(** * Audio recognition toolkit: shallow embedding of
    [teacher_style_identification.audio] (utils, features, recognizer,
    evaluation).

    Python floats are modelled as the real numbers of the Standard Library
    ([R]); [math.sqrt], [math.cos], [math.sin] and [math.pi] are [sqrt],
    [cos], [sin] and [PI].  Python ints are [Z].  Raised exceptions are the
    [Err] branch of a result type; the recognizer's mutable attributes are
    threaded through an explicit state monad.  The module [Binary64]
    embeds the path from a WAV file to a stored embedding once more over
    IEEE-754 binary64 floats, where exact-arithmetic facts may fail. *)

From Stdlib Require Import String ZArith Bool Lia.
From Stdlib Require Import List.
From Stdlib Require Import Reals Lra Psatz.
From Stdlib Require Floats.
Import ListNotations.

Open Scope Z_scope.

(* ------------------------------------------------------------------ *)
(** ** Exceptions and the result monad *)

(** The Python exceptions the modelled code can raise. *)
Inductive exn : Type :=
| FileNotFoundError (msg : string)
| ValueError (msg : string)
| RuntimeError (msg : string)
| ZeroDivisionError
| IndexError
| WaveError (msg : string)
| StructError (msg : string)
| OverflowError (msg : string).

Inductive result (A : Type) : Type :=
| Ok (a : A)
| Err (e : exn).
Arguments Ok {A} a.
Arguments Err {A} e.

Definition bind {A B : Type} (m : result A) (k : A -> result B) : result B :=
  match m with
  | Ok a => k a
  | Err e => Err e
  end.

Notation "'let*' x := m 'in' k" := (bind m (fun x => k))
  (at level 200, x name, m at level 100, k at level 200).
Notation "'let*' ' p := m 'in' k" := (bind m (fun x => match x with p => k end))
  (at level 200, p pattern, m at level 100, k at level 200).

(** [map] in the result monad: the first exception aborts the loop. *)
Fixpoint map_result {A B : Type} (f : A -> result B) (l : list A) : result (list B) :=
  match l with
  | [] => Ok []
  | x :: xs =>
      let* y := f x in
      let* ys := map_result f xs in
      Ok (y :: ys)
  end.

(** Python list indexing [xs[k]]: negative indices count from the end,
    anything else out of range raises [IndexError]. *)
Definition py_index {A : Type} (xs : list A) (k : Z) : result A :=
  let n := Z.of_nat (length xs) in
  if (0 <=? k) && (k <? n) then
    match nth_error xs (Z.to_nat k) with Some v => Ok v | None => Err IndexError end
  else if (- n <=? k) && (k <? 0) then
    match nth_error xs (Z.to_nat (n + k)) with Some v => Ok v | None => Err IndexError end
  else Err IndexError.

(* ------------------------------------------------------------------ *)
(** ** Byte-level layout of [array] items (little-endian host) *)

(** [array(typecode).tobytes()] for one item of [w] bytes. *)
Fixpoint le_bytes (w : nat) (u : Z) : list Z :=
  match w with
  | O => []
  | S w' => (u mod 256) :: le_bytes w' (u / 256)
  end.

Definition item_to_bytes (w : nat) (v : Z) : list Z :=
  le_bytes w (v mod 2 ^ (8 * Z.of_nat w)).

(** Unsigned value of a little-endian byte string. *)
Fixpoint le_value (bs : list Z) : Z :=
  match bs with
  | [] => 0
  | b :: bs' => b + 256 * le_value bs'
  end.

(** Item of [w] bytes as typecode ['B'] (unsigned) or ['h'] / ['i'] (signed). *)
Definition item_of_bytes (signed : bool) (w : nat) (bs : list Z) : Z :=
  let u := le_value bs in
  if signed && (2 ^ (8 * Z.of_nat w - 1) <=? u) then u - 2 ^ (8 * Z.of_nat w) else u.

Fixpoint chunks {A : Type} (fuel : nat) (w : nat) (l : list A) : list (list A) :=
  match fuel with
  | O => []
  | S fuel' =>
      match l with
      | [] => []
      | _ => firstn w l :: chunks fuel' w (skipn w l)
      end
  end.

——————

PROMPT ->
Filter the material for the word "Stdlib" and copy each matching line.

SOLUTION TO THIS TASK ->
From Stdlib Require Import String ZArith Bool Lia.
From Stdlib Require Import List.
From Stdlib Require Import Reals Lra Psatz.
From Stdlib Require Floats.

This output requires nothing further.